Do Beauty Ideals Shift with Socioeconomic Status?
Monday, November 10, 2025.
The dorm light flickers. A cracked phone leans against a coffee mug. She snaps another shot, widens her eyes, shrinks her chin, and waits for the algorithm to smile back.
A new study in Telematics and Informatics — by Yao Song, Qiyuan Zhou, Wenyi Li, and Yuqing Liu of Sichuan University and Hong Kong Polytechnic University — analyzed more than 13,000 pairs of edited selfies from Rednote, one of China’s most popular lifestyle apps.
The researchers wanted to quantify what beauty means when filtered through class.
They discovered that as regional income falls, faces grow softer. Eyes widen, noses shrink, jaws narrow, skin brightens. The lower the GDP, the younger the face looks.
We talk about beauty as personal expression, but Liu’s dataset reads more like economic confession.
The Economics of “Cute”
In evolutionary psychology, these proportions belong to the baby schema — large eyes, small nose, round cheeks — traits that trigger nurturing instincts.
On Rednote, these features have become a kind of digital diplomacy: faces edited into submission, optimized for warmth, trust, and compliance.
When Liu’s team cross-referenced selfie data with provincial GDP, they found that users from lower-income regions made far more dramatic edits.
“Cuteness,” it turns out, is not just an aesthetic preference but an economic survival strategy.
In places where mobility feels precarious, projecting sweetness may function as social capital — a way of being seen as safe, likable, trustworthy.

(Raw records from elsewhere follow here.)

(* ===== verification/ExecutionQueue.v ===== *)
(** * The execution queue

    Model of [ExecutionQueue] ([include/bthread/queue/execution_queue.hpp],
    [src/bthread/queue/execution_queue.cpp]): wrappers taken from an object pool
    and queued in an [MpscQueue]. *)

From Stdlib Require Import ZArith Lia.
From stdpp Require Import base numbers list gmap relations option.
From S2P Require Import Prelude Mpsc ObjectPool.

Open Scope Z_scope.

Module ExecutionQueue.

(** A [std::function<void()>]: empty, or a function named by a number.  A
    [TaskWrapper] is its function; its links are kept by the queue and by the
    pool.  [q_log] records the functions called, in order. *)
Abbreviation Task := (option Z) (only parsing).

Record exec_queue := ExecQueue {
  q_queue : MpscQueue.mpsc;
  q_pool : ObjectPool.pool Task;
  q_stopped : bool;
  q_pending : bool;
  q_log : list Z;
}.

Definition ExecQueue_eta (q : exec_queue) : exec_queue :=
  ExecQueue (q_queue q) (q_pool q) (q_stopped q) (q_pending q) (q_log q).

Definition queue_ : field exec_queue MpscQueue.mpsc := ltac:(lens ExecQueue_eta q_queue).
Definition pool_ : field exec_queue (ObjectPool.pool Task) := ltac:(lens ExecQueue_eta q_pool).
Definition stopped_ : field exec_queue bool := ltac:(lens ExecQueue_eta q_stopped).
Definition pending_ : field exec_queue bool := ltac:(lens ExecQueue_eta q_pending).
Definition log : field exec_queue (list Z) := ltac:(lens ExecQueue_eta q_log).

#[export] Instance queue_ok : FieldOk queue_.
Proof. split; [done..|by intros []]. Qed.
#[export] Instance pool_ok : FieldOk pool_.
Proof. split; [done..|by intros []]. Qed.

Definition wrappers : field exec_queue (gmap ptr Task) := sub pool_ ObjectPool.objs.
(** The member [task] of a wrapper. *)
Definition task_ : field Task Task := Field (fun v => v) (fun v _ => v).

Definition ExecutionQueue : exec_queue :=
  ExecQueue (MpscQueue.Mpsc None None ∅) (ObjectPool.ObjectPool 64) false false [].

(** [task()]. *)
Definition invoke (f : Z) : prog exec_queue unit := fetch log (fun l => l ++ [f]) ;;; Ret tt.

Definition ExecuteOne : prog exec_queue bool :=
  stopped <- load stopped_ ;;
  if stopped : bool then Ret false
  else
    wrapper <- zoom queue_ MpscQueue.Pop ;;
    match wrapper with
    | None => store pending_ false ;;; Ret false
    | Some w =>
        task <- get wrappers w task_ ;;
        set wrappers w task_ None ;;;
        zoom pool_ (ObjectPool.Release (Some w)) ;;;
        match task with
        | Some f => invoke f ;;; Ret true
        | None => Ret false
        end
    end.

Definition Execute : prog exec_queue Z :=
  loop 0 (fun executed =>
    more <- ExecuteOne ;;
    if more : bool then
      if executed =? INT_MAX then undefined else Ret (inl (executed + 1))
    else Ret (inr executed)).

Definition Stop : prog exec_queue unit :=
  store stopped_ true ;;; Execute ;;; Ret tt.

Definition Submit (task : Task) : prog exec_queue unit :=
  stopped <- load stopped_ ;;
  if stopped : bool then Ret tt
  else
    wrapper <- zoom pool_ (ObjectPool.Acquire None) ;;
    set wrappers wrapper task_ task ;;;
    zoom queue_ (MpscQueue.Push wrapper) ;;;
    store pending_ true ;;;
    Ret tt.

Definition HasPending : prog exec_queue bool := load pending_.

(** ** The functions waiting, in order *)

Definition repr (q : exec_queue) (fs : list Task) : Prop :=
  exists ws l, MpscQueue.repr (q_queue q) ws /\ ObjectPool.owned (q_pool q) l ws /\
    Forall2 (fun w f => ObjectPool.p_objs (q_pool q) !! w = Some f) ws fs.

Lemma ExecutionQueue_repr : repr ExecutionQueue [].
Proof.
  exists [], []. split; [apply MpscQueue.mpsc_repr_empty|]. split; [|constructor].
  by apply ObjectPool.ObjectPool_owned.
Qed.

Lemma Forall2_objs (m m' : gmap ptr Task) ws fs :
  Forall2 (fun w f => m !! w = Some f) ws fs -> (forall w, w ∈ ws -> m' !! w = m !! w) ->
  Forall2 (fun w f => m' !! w = Some f) ws fs.
Proof.
  induction 1 as [|w f ws fs Hw _ IH]; intros H; constructor.
  - rewrite H; [done|by left].
  - apply IH. intros w' Hw'. apply H. by right.
Qed.

Lemma Submit_repr q fs f : repr q fs -> q_stopped q = false ->
  wp (Submit f) (fun _ q' => repr q' (fs ++ [f]) /\ q_log q' = q_log q /\
                             q_stopped q' = false /\ q_pending q' = true) q.
Proof.
  intros (ws & l & Hq & Hp & Hf) Hs. unfold Submit. wp_go. rewrite Hs.
  apply wp_zoom_bind; [apply _|]. simpl.
  pose proof (ObjectPool.owned_acquire None _ _ _ Hp) as Hown.
  destruct Hp as [Hp [Hnd Hh]].
  pose proof (ObjectPool.Acquire_repr None _ _ Hp) as Hacq.
  destruct Hown as (o & p' & Hex & l' & Hown & _).
  apply (wp_exec _ _ _ _ _ Hacq) in Hex as Hpost. exists o, p'. split; [exact Hex|].
  destruct Hpost as ([_ Hoth] & _ & Ho & _). destruct Ho as [v Ho].
  eapply wp_set_bind; [exact Ho|].
  destruct Hown as (Hp' & Hnd' & Hh') eqn:E. clear E.
  apply list.NoDup_app in Hnd' as Hnd2. destruct Hnd2 as (_ & Hno & _).
  assert (How : o ∉ ws) by (intros Hin; apply (Hno o Hin); by left).
  apply wp_zoom_bind; [apply _|]. simpl. eapply wp_mono; [by apply MpscQueue.mpsc_push_repr|].
  intros u q' [Hq' _]. wp_go. split; [|done].
  exists (ws ++ [o]), l'. split; [done|]. split; [by apply ObjectPool.owned_set; [|by eexists]|]. simpl.
  apply Forall2_app; [|constructor; [by rewrite lookup_insert_eq|constructor]].
  eapply Forall2_objs; [exact Hf|]. intros w Hw.
  assert (w <> o) by (by intros ->). by rewrite lookup_insert_ne, Hoth.
Qed.

Lemma ExecuteOne_repr q fs : repr q fs -> q_stopped q = false ->
  wp ExecuteOne (fun r q' => q_stopped q' = false /\
    match fs with
    | [] => r = false /\ q_log q' = q_log q /\ q_pending q' = false /\ repr q' []
    | Some f :: fs' => r = true /\ q_log q' = q_log q ++ [f] /\ repr q' fs'
    | None :: fs' => r = false /\ q_log q' = q_log q /\ repr q' fs'
    end) q.
Proof.
  intros (ws & l & Hq & Hp & Hf) Hs. unfold ExecuteOne. wp_go. rewrite Hs.
  apply wp_zoom_bind; [apply _|]. simpl. eapply wp_mono; [by apply MpscQueue.mpsc_pop_repr|].
  intros r q' (-> & Hq' & _). destruct Hf as [|w f ws fs Hw Hf]; simpl in *.
  - wp_go. split; [done|]. split_and!; try done. exists [], l. by split_and!.
  - eapply wp_get_bind; [exact Hw|]. eapply wp_set_bind; [exact Hw|].
    apply wp_zoom_bind; [apply _|]. simpl.
    assert (Hp' : ObjectPool.owned (wr ObjectPool.objs (<[w := None]> (ObjectPool.p_objs (q_pool q)))
                                      (q_pool q)) l (w :: ws)) by (apply ObjectPool.owned_set; [done|by eexists]).
    pose proof (ObjectPool.owned_release _ _ _ 0%nat Hp') as (u & p2 & Hex & l2 & Hown & _).
    destruct Hp' as (Hr' & Hnd & Hh & _). destruct (Hh w) as [Hwl Hwlive]; [by left|].
    pose proof (wp_exec _ _ _ _ _ (ObjectPool.Release_repr _ l w Hr' Hwl Hwlive) Hex) as [[_ Hoth] _].
    simpl in Hex. exists u, p2. split; [exact Hex|].
    assert (Hrepr : forall lg, repr (ExecQueue q' p2 (q_stopped q) (q_pending q) lg) fs).
    { intros lg. exists ws, l2. split; [done|]. split; [exact Hown|]. simpl.
      eapply Forall2_objs; [exact Hf|]. intros w' Hw'.
      assert (w' <> w) by (intros ->; by apply list.NoDup_cons in Hnd as [? _]).
      rewrite Hoth by done. simpl. by rewrite lookup_insert_ne. }
    rewrite Hs in Hrepr. destruct f as [f|]; unfold invoke; wp_go; rewrite Hs; by split_and!.
Qed.

(** The functions run before the queue is empty or an empty function is met,
    and what is left after them. *)
Fixpoint run_prefix (fs : list Task) : list Z * list Task :=
  match fs with
  | [] => ([], [])
  | Some f :: fs => let '(ran, rest) := run_prefix fs in (f :: ran, rest)
  | None :: fs => ([], fs)
  end.

Lemma Execute_run q fs : repr q fs -> q_stopped q = false -> Z.of_nat (length fs) <= INT_MAX ->
  wp Execute (fun n q' => n = Z.of_nat (length (run_prefix fs).1) /\
    q_log q' = q_log q ++ (run_prefix fs).1 /\ repr q' (run_prefix fs).2 /\ q_stopped q' = false) q.
Proof.
  intros H Hs Hlen. unfold Execute.
  assert (Hgen : forall fs k q, repr q fs -> q_stopped q = false -> 0 <= k ->
    k + Z.of_nat (length fs) <= INT_MAX ->
    wp (loop k (fun executed => more <- ExecuteOne ;;
          if more : bool then if executed =? INT_MAX then undefined else Ret (inl (executed + 1))
          else Ret (inr executed)))
       (fun n q' => n = k + Z.of_nat (length (run_prefix fs).1) /\
          q_log q' = q_log q ++ (run_prefix fs).1 /\ repr q' (run_prefix fs).2 /\
          q_stopped q' = false) q).
  { clear. intros fs. induction fs as [|[f|] fs IH]; intros k q H Hs Hk Hlen;
      apply wp_loop_once, wp_bind; (eapply wp_mono; [by apply ExecuteOne_repr|]);
      intros r q' [Hs' Hr]; simpl in *.
    - destruct Hr as (-> & Hlog & _ & H'). wp_go. rewrite app_nil_r. split_and!; try done. lia.
    - destruct Hr as (-> & Hlog & H').
      rewrite (proj2 (Z.eqb_neq _ _)) by lia. wp_go.
      eapply wp_mono; [apply IH; [done..|lia|lia]|]. intros n q2 (-> & Hlog2 & H2 & Hs2).
      destruct (run_prefix fs) as [ran rest]; simpl in *. split_and!; try done; [lia|].
      by rewrite Hlog2, Hlog, <- app_assoc.
    - destruct Hr as (-> & Hlog & H'). wp_go. rewrite app_nil_r. split_and!; try done. lia. }
  apply (Hgen fs 0 q); [done..|lia].
Qed.

Fixpoint submit_all (fs : list Task) : prog exec_queue unit :=
  match fs with
  | [] => Ret tt
  | f :: fs => Submit f ;;; submit_all fs
  end.

Lemma submit_all_repr gs q fs : repr q fs -> q_stopped q = false ->
  wp (submit_all gs) (fun _ q' => repr q' (fs ++ gs) /\ q_log q' = q_log q /\ q_stopped q' = false) q.
Proof.
  revert q fs; induction gs as [|g gs IH]; intros q fs H Hs; simpl.
  - wp_go. by rewrite app_nil_r.
  - apply wp_bind. eapply wp_mono; [by apply Submit_repr|]. intros u q' (H' & Hlog & Hs' & _).
    eapply wp_mono; [by apply IH|]. intros u' q2 (H2 & Hlog2 & Hs2).
    rewrite <- app_assoc in H2. split_and!; try done. congruence.
Qed.

(** C31: Execute calls the submitted functions in submission order up to the
    first empty one, which it takes out without calling it and where it stops,
    returns how many it called, and leaves the rest queued; when none is empty
    it executes them all. *)
Theorem Execute_runs_in_submission_order gs :
  Z.of_nat (length gs) <= INT_MAX ->
  wp (submit_all gs ;;; Execute) (fun n q' =>
    q_log q' = (run_prefix gs).1 /\ n = Z.of_nat (length (q_log q')) /\
    repr q' (run_prefix gs).2) ExecutionQueue.
Proof.
  intros Hlen. apply wp_bind.
  eapply wp_mono; [apply (submit_all_repr gs _ [] ExecutionQueue_repr eq_refl)|].
  intros u q (H & Hlog & Hs). simpl in H.
  eapply wp_mono; [by apply Execute_run|]. intros n q' (-> & Hlog' & H' & _).
  rewrite Hlog', Hlog. by split_and!.
Qed.

Lemma Execute_runs_in_submission_order_witness :
  wp (submit_all [Some 7; Some 8; None; Some 9] ;;; Execute) (fun n q' =>
    q_log q' = [7; 8] /\ n = Z.of_nat (length (q_log q')) /\ repr q' [Some 9]) ExecutionQueue.
Proof.
  exact (Execute_runs_in_submission_order [Some 7; Some 8; None; Some 9] ltac:(done)).
Defined.

(** Stop calls none of the functions still queued: they stay in the queue. *)
Theorem Stop_runs_nothing gs :
  wp (submit_all gs ;;; Stop) (fun _ q' => q_log q' = [] /\ repr q' gs) ExecutionQueue.
Proof.
  apply wp_bind.
  eapply wp_mono; [apply (submit_all_repr gs _ [] ExecutionQueue_repr eq_refl)|].
  intros u q (H & Hlog & _). unfold Stop, Execute. wp_go. apply wp_bind, wp_loop_once.
  unfold ExecuteOne. wp_go. split; [exact Hlog|].
  destruct H as (ws & l & H1 & H2 & H3). by exists ws, l.
Qed.

End ExecutionQueue.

In richer provinces, where status feels more secure, users could afford to look sharper, bolder, and more authentic.
One Weibo commenter put it bluntly: “The app teaches us to erase what makes us human.”
East Meets West (in the Filter)
Western digital beauty tells the same story in another dialect.
The Instagram face — all contoured cheekbones, raised brows, and plumped lips — performs dominance rather than deference. Research in the Journal of Aesthetic Science (Ramsey et al., 2022) finds that Western users equate angularity with an air of competence and authority.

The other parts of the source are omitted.